You might find it hard to believe, but for an experienced WordPress developer trying to see something from a new WordPress user’s perspective is almost as difficult as it is for that user to develop a theme or a plugin. Still, dropping your standard hat and putting a different one on every now and then is rarely a bad thing. So let’s take a look at one of WordPress’ most important features – post types, focusing more on the WHYs of using custom post types than the HOWs.
What Are Post Types?
WordPress stores all of its posts into one database table called wp_posts. That includes all of your default post types (posts, pages, navigation menu items, attachments and revisions) and any other post types registered by your themes and plugins. Latter ones are known as Custom Post Types, indicating that when you install a new WordPress site they don’t exist.
Custom post types can be used for anything and basically they’re just posts that have one value that tells WordPress which post type they belong to. This of this as nations – they were made up to keep us apart, even though deep down we’re all the same. Luckily, posts and pages will never go to war with navigation menu items.

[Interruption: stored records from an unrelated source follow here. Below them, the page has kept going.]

(* ===== verification/LogMatching.v ===== *)
(** * Logs in a cluster

    The cluster of [Cluster], with the stored log of every node.  Append
    messages that are delivered were sent, and a snapshot that is delivered
    ends at a position of a stored log; all other messages are arbitrary.
    Batching is off: a batched message need not be a piece of the sender's log,
    see [RaftSend].  Then any two logs agree: an entry they have in common,
    with index and term, makes them equal up to it. *)

From S2P Require Import Prelude Types Util Inflights Progress Quorum Tracker ConfChange Storage MemStorage Unstable ReadOnly Config RaftLog RaftLogProps RaftCore RaftSend LogSafety Fragments Raft NodeInv NodeStart NodeSafety Elections NodeLog NodeMoves Cluster.

(** ** One node among others *)
Section Node.
Context {ENV : Env} {S : Type} {ST : Storage S} {SL : StorageLaws S}.
Context (conf : JointConfiguration) (cast : Z -> Z -> Z -> Prop) (sent : list Message).
Implicit Types r : Raft S.
Abbreviation view r := (log_view (raft_log_ r)).

(** The pieces a node holds: its log and its unsent messages. *)
Definition own r (F : LogView) : Prop := F = view r \/ exists m, m ∈ messages_ r /\ carries m /\ F = piece_of m.

(** The node is past standing in term [t], and never voted for another in it. *)
Record settled r (t : Z) : Prop := {
  st_past : t < term_ r \/ t = term_ r /\ vote_ r = id_ r /\ state_ r <> Candidate;
  st_loyal g : g ∈ ballots (sent ++ messages_ r) -> m_term g = t -> m_to g <> kInvalidId -> m_to g = id_ r
}.

(** The node was elected in term [t]. *)
Definition elected (c t : Z) : Prop := exists Q, joint_quorum conf Q /\ forall v, v ∈ Q -> v = c \/ cast v c t.

Definition mine r (t : Z) : Prop := elected (id_ r) t /\ settled r t.

Lemma settled_moves n r r' t : id_ r <> kInvalidId -> node_moves n r r' -> fair r r' ->
  (state_ r' = Candidate -> term_ r' = term_ r -> state_ r = Candidate) -> settled r t -> settled r' t.
Proof.
  intros Hid M Hf Hc [Hp Hl]. pose proof (mv_term _ _ _ M).
  assert (Hp' : t < term_ r' \/ t = term_ r' /\ vote_ r' = id_ r' /\ state_ r' <> Candidate).
  { destruct Hp as [Hp|(Hp & Hv & Hs)]; [left; lia|]. destruct (decide (term_ r' = term_ r)) as [Et|Et]; [|left; lia].
    right. split; [congruence|]. split; [|auto]. rewrite (mv_id _ _ _ M), <- Hv. apply (mv_vote _ _ _ M); congruence. }
  constructor; [done|]. rewrite (mv_id _ _ _ M). rewrite ballots_app in *. intros g Hg Ht Hto.
  apply elem_of_app in Hg as [Hg|Hg]; [apply Hl; [apply elem_of_app; by left|done..]|].
  destruct (Hf g Hg) as [Hg'|[Hgt Hgv]]; [apply Hl; [apply elem_of_app; by right|done..]|].
  destruct Hp' as [Hp'|(_ & Hv & _)]; [lia|]. rewrite Hgv, Hv. apply M.
Qed.

Section World.
(** All other pieces, the pieces of stored logs and sent messages among them,
    the pieces the node itself held before, and the terms in which other nodes
    were elected: as it is now, and also if the nodes start again. *)
Context (world given before : LogView -> Prop) (now stored : Z -> Z -> Prop) (me t0 : Z).
Hypothesis given_world : forall F, given F -> exists G, world G /\ sub F G.
Hypothesis stored_now : forall x t, stored x t -> now x t.

(** A term of an entry: an old one, or one with an elected leader. *)
Definition led_by (P : Z -> Z -> Prop) r (t : Z) : Prop := t <= t0 \/ (exists x, x <> id_ r /\ P x t) \/ mine r t.

Record tidy r : Prop := {
  td_me : id_ r = me;
  td_id : id_ r <> kInvalidId;
  td_agree F G : world F \/ own r F -> world G \/ own r G -> agree F G;
  td_own F i t : own r F -> term_at F i = Some t -> led_by stored r t;
  td_origin F i t : own r F -> term_at F i = Some t -> (exists G, (world G \/ before G) /\ term_at G i = Some t) \/ mine r t;
  td_given F i t : given F -> term_at F i = Some t -> led_by stored r t;
  td_world F i t : world F -> term_at F i = Some t -> led_by now r t;
  td_leader F i : state_ r = Leader -> world F \/ own r F -> term_at F i = Some (term_ r) -> i <= v_last (view r);
  td_old : t0 <= term_ r /\ (stands r -> t0 < term_ r)
}.

Hypothesis one_winner : forall r x, seat conf cast sent r -> state_ r = Candidate -> vote_ r = id_ r ->
  elected (id_ r) (term_ r) -> id_ r = me -> x <> id_ r -> now x (term_ r) -> False.

Lemma mine_moves r r' t : id_ r <> kInvalidId -> (exists n, node_moves n r r') -> fair r r' ->
  (state_ r' = Candidate -> term_ r' = term_ r -> state_ r = Candidate) -> mine r t -> mine r' t.
Proof.
  intros Hid [n M] Hf Hc [He Hs]. split; [by rewrite (mv_id _ _ _ M)|]. by eapply settled_moves.
Qed.

Lemma led_by_moves P r r' t : id_ r <> kInvalidId -> (exists n, node_moves n r r') -> fair r r' ->
  (state_ r' = Candidate -> term_ r' = term_ r -> state_ r = Candidate) -> led_by P r t -> led_by P r' t.
Proof.
  intros Hid [n M] Hf Hc [Ht|[(x & Hx & HP)|Hm]]; [by left|right; left; exists x; by rewrite (mv_id _ _ _ M)|].
  right. right. eapply mine_moves; eauto.
Qed.

Lemma led_by_now r t : led_by stored r t -> led_by now r t.
Proof. intros [H|[(x & Hx & HP)|H]]; [by left|right; left; eauto|by right; right]. Qed.

(** No piece has the term of a candidate that wins. *)
Lemma winner_fresh r F i : tidy r -> seat conf cast sent r -> state_ r = Candidate -> vote_ r = id_ r -> elected (id_ r) (term_ r) ->
  world F \/ own r F -> term_at F i <> Some (term_ r).
Proof.
  intros T Hs Hc Hv He HF Hi. pose proof (td_old _ T) as [_ Ho]. specialize (Ho (or_intror Hc)).
  assert (Hled : led_by now r (term_ r)) by (destruct HF as [HF|HF]; [by eapply td_world|by eapply led_by_now, td_own]).
  destruct Hled as [H|[(x & Hx & HP)|[_ [[H|(_ & _ & H)] _]]]]; [lia| |lia|done].
  eapply one_winner; [exact Hs|done|done|done|apply T|exact Hx|exact HP].
Qed.

(** Where the entries of the node's pieces come from after a move. *)
Lemma tidy_move r r' : tidy r -> advance conf cast sent given r r' ->
  (forall F i t, own r' F -> term_at F i = Some t -> (exists G, own r G /\ term_at G i = Some t) \/
     (exists G, given G /\ term_at G i = Some t) \/ mine r' t) ->
  (forall F G, own r' F -> world G \/ own r' G -> agree F G) ->
  (state_ r' = Candidate -> term_ r' = term_ r -> state_ r = Candidate) ->
  (forall F i, state_ r' = Leader -> world F \/ own r' F -> term_at F i = Some (term_ r') -> i <= v_last (view r')) ->
  (stands r' -> t0 < term_ r') -> tidy r'.
Proof.
  intros T [_ [n M] Hf _] Hpos Hag Hc Hl Hst. pose proof (td_id _ T) as Hid. pose proof (mv_term _ _ _ M) as Hmt. pose proof (proj1 (td_old _ T)).
  assert (Hled : forall P t, led_by P r t -> led_by P r' t) by (intros P t; apply led_by_moves; eauto).
  constructor.
  - rewrite (mv_id _ _ _ M). apply T.
  - by rewrite (mv_id _ _ _ M).
  - intros F G [HF|HF] [HG|HG]; [apply (td_agree _ T); by left|apply agree_sym; auto|auto|auto].
  - intros F i t HF Ht. destruct (Hpos F i t HF Ht) as [(G & HG & Hi)|[(G & HG & Hi)|Hm]].
    + apply Hled. by eapply td_own.
    + apply Hled. by eapply td_given.
    + by right; right.
  - intros F i t HF Ht. destruct (Hpos F i t HF Ht) as [(G & HG & Hi)|[(G & HG & Hi)|Hm]]; [| |by right].
    + destruct (td_origin _ T G i t HG Hi) as [H'|H']; [by left|right]. eapply mine_moves; eauto.
    + left. destruct (given_world G HG) as (G' & HG' & HS). exists G'. split; [by left|by apply HS].
  - intros F i t HF Ht. apply Hled. by eapply td_given.
  - intros F i t HF Ht. apply Hled. by eapply td_world.
  - done.
  - split; [lia|done].
Qed.

(** Every piece afterwards is a part of one before. *)
Lemma tidy_sub r r' : tidy r -> advance conf cast sent given r r' -> steady r r' ->
  (state_ r' = Candidate -> term_ r' = term_ r -> state_ r = Candidate) ->
  (state_ r' = Leader -> forall F i, world F \/ own r F -> term_at F i = Some (term_ r') -> i <= v_last (view r')) ->
  (stands r' -> t0 < term_ r') -> tidy r'.
Proof.
  intros T A [V _ Q] Hc Hl Hst.
  assert (Hsub : forall F, own r' F -> exists G, own r G /\ sub F G).
  { intros F [->|(m & Hm & Hca & ->)]; [exists (view r); by split; [left|rewrite V]|].
    destruct (Q m Hm Hca) as [Hq|Hq]; [exists (piece_of m); split; [right; eauto|done]|exists (view r); by split; [left|]]. }
  assert (Hbig : forall F, world F \/ own r' F -> exists G, (world G \/ own r G) /\ sub F G).
  { intros F [HF|HF]; [exists F; by split; [left|]|]. destruct (Hsub F HF) as (G & HG & HS). exists G. by split; [right|]. }
  apply (tidy_move r); try done.
  - intros F i t HF Ht. left. destruct (Hsub F HF) as (G & HG & HS). exists G. split; [done|by apply HS].
  - intros F G HF HG. destruct (Hbig F (or_intror HF)) as (F' & HF' & SF), (Hbig G HG) as (G' & HG' & SG).
    eapply agree_sub; [exact SF|]. apply agree_sym. eapply agree_sub; [exact SG|]. by apply (td_agree _ T).
  - intros F i Hlead HF Ht. destruct (Hbig F HF) as (G & HG & HS). eapply Hl; [done|exact HG|]. by apply HS.
Qed.

(** The log changes and the queue does not. *)
Lemma own_changed r r' : messages_ r' = messages_ r -> forall F, own r' F -> F = view r' \/ own r F.
Proof. intros Em F [->|(m & Hm & Hc & ->)]; [by left|]. rewrite Em in Hm. right. right. eauto. Qed.
(** [halts_tac] follows the structure of a method that neither raises the term
    nor extends the log. *)
Lemma log_ok_store (l : RaftLog S) : log_ok l -> st_inv (store_ l).
Proof. intros [[] _]. done. Qed.

Ltac nofuel_leaf := first [ apply nofuel_on_progress | apply send_nofuel | apply FreeTo_nofuel | apply FreeFirstOne_nofuel
  | apply BecomeProbe_nofuel | apply BecomeReplicate_nofuel | apply MaybeUpdate_nofuel | apply MaybeDecTo_nofuel
  | apply Inflights_Reset_nofuel | apply SetCapacity_nofuel | apply ConfRestore_nofuel | apply Progress_Reset_nofuel
  | apply MaxCommittedIndex_ends
  | apply LastIndex_ends | apply vec_at_ends | apply Term_ends, log_ok_store; assumption
  | progress unfold Resume, Pause, SnapshotFailure, UpdateCommitted, SetCommitGroupID, on_inflights, on_tracker,
      on_read_only, on_uncommitted, this, last_index_of, at_, RecordVote, ResetVotes, QuorumRecentlyActive
  | progress cbv zeta ].

Ltac halts_step leaf :=
  match goal with
  | |- halts _ (let '(_, _) := ?x in _) => destruct x
  | |- halts 0 (bind _ _) => apply (halts_bind 0 0); [lia|lia| |solve [pres_tac up_leaf]|intros ?]
  | |- halts 0 (foreach _ _) => apply halts_foreach; [intros ?|intros ?; solve [pres_tac up_leaf]]
  | |- halts 0 (each_peer _) => apply halts_each_peer; [intros ?|intros ?; solve [pres_tac up_leaf]]
  | |- halts _ (when ?b _) => destruct b; unfold when
  | |- halts _ (if ?b then _ else _) => destruct b
  | |- halts _ (match ?x with _ => _ end) => destruct x
  | |- halts _ (getsO _) => apply getsO_log_halts; intros ? ?; solve [nofuel_tac nofuel_leaf]
  | |- halts _ _ => leaf
  | |- halts _ _ => apply halts_nofuel; solve [nofuel_tac nofuel_leaf]
  end.
Ltac halts_with leaf := cbv zeta; repeat halts_step leaf.

Lemma SendHeartbeat_halts to ctx : halts 0 (SendHeartbeat to ctx).
Proof. unfold SendHeartbeat. halts_with fail. Qed.

Lemma BroadcastAppend_halts : halts 0 BroadcastAppend.
Proof. unfold BroadcastAppend. halts_with ltac:(apply SendAppend_halts). Qed.

Lemma BroadcastHeartbeat_with_halts ctx : halts 0 (BroadcastHeartbeat_with ctx).
Proof. unfold BroadcastHeartbeat_with, SendHeartbeat. halts_with fail. Qed.

Lemma SendRequestSnapshot_halts : halts 0 SendRequestSnapshot.
Proof. unfold SendRequestSnapshot. halts_with fail. Qed.

Lemma CommitTo_nofuel c : nofuel (CommitTo (S := S) c).
Proof. unfold CommitTo. nofuel_tac nofuel_leaf. Qed.

Lemma LogMaybeCommit_ends c t (l : RaftLog S) : log_ok l -> ends (RaftLog.MaybeCommit c t) l.
Proof.
  intros Hl. unfold RaftLog.MaybeCommit, ends. rewrite bind_get. destruct (_ <? _); [|done].
  apply ends_bind; [apply ends_getsO, Term_ends, log_ok_store, Hl|]. intros x l' _.
  destruct (result_is _ _); [|done]. apply ends_bind; [apply CommitTo_nofuel|done].
Qed.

Why You Should Use Custom Post Types
A few years ago WordPress started shifting away from a blogging platform and towards CMS. This allowed users to install plugins and themes* that registered custom post types and separated content in more logical ways. Sure, you still can use standard posts or pages to display your latest portfolio projects, events or testimonials but it doesn’t make too much sense to do it that way.
A better way is to use custom post type because this way you can have a separate section of your WordPress dashboard for portfolio, event management or testimonials. You don’t have to go through hundreds or thousands of posts to find your portfolio projects if you can have them all listed in a separate dashboard screen.
*Themes should never handle custom post types. Unfortunately, finding a commercial theme that doesn’t do this seems more difficult than winning the lottery. Need convincing? You can read more about why themes shouldn’t handle custom post types or what happens when you deactivate a theme that does.
Using Custom Post Types the Right Way
When it comes to registering custom post types there really is only one good way to do it – using a plugin. Let a theme do it, decide to change how your website looks, replace the theme and they’re gone. Use a plugin and you won’t have this problem.
Now that you know you will, and more importantly why you will use a plugin there’s two ways to do it. You could look for a plugin that handles specific functionality you need. For example, if you need to add e-commerce to your site, you might want to take a look at WooCommerce. Such a focused plugin can do most of the work for you and the only thing you might need to do is find a theme that supports your plugin (not easy, unless it’s a wildly popular plugin like WooCommerce) or tweak any other theme so it displays custom post types registered by the plugin the way you want them.
If you’d just like to use a custom post type so your projects/events/testimonials don’t mix with standard posts and pages you can use a plugin like Custom Post Type UI or GD Custom Posts And Taxonomies Tools to register your own custom post types. They will look exactly like standard posts but having everything in your dashboard organized is worth the trouble. Of course, it is possible to adjust your theme so it displays custom post types the way you want them, but it will take some PHP and CSS skills or hiring a developer to do it.
The Issue With Custom Post Types
They are great and I can’t remember last time I saw a website without them, but one thing lacking is any sort of standardization. A plugin can register my_plugin_custom_post_type, another one can register some_other_custom_post_type, then there’s the theme that registers five more custom post types, even though it shouldn’t.
This is both good and bad. Good, because there are no constraints to how developers approach custom post types, leading to creative solutions. Bad, because there are no constraints to how developers approach custom post types, letting each one do it his way, sometimes forcing WordPress users to figure out many ways to skin a cat (English language is weird), when all they need is one.
The way I see it, best solution to this problem is having more custom post type WordPress plugins become a standard, like WooCommerce or Contact Form 7. Ever since WooCommerce became so widely accepted you don’t see too many plugins trying to handle “products” post type. I’m sure some day we’ll have such plugins for portfolio projects, events and pretty much anything else, forcing theme developers to work on making sure their themes work WITH custom post type plugins, not compete against them.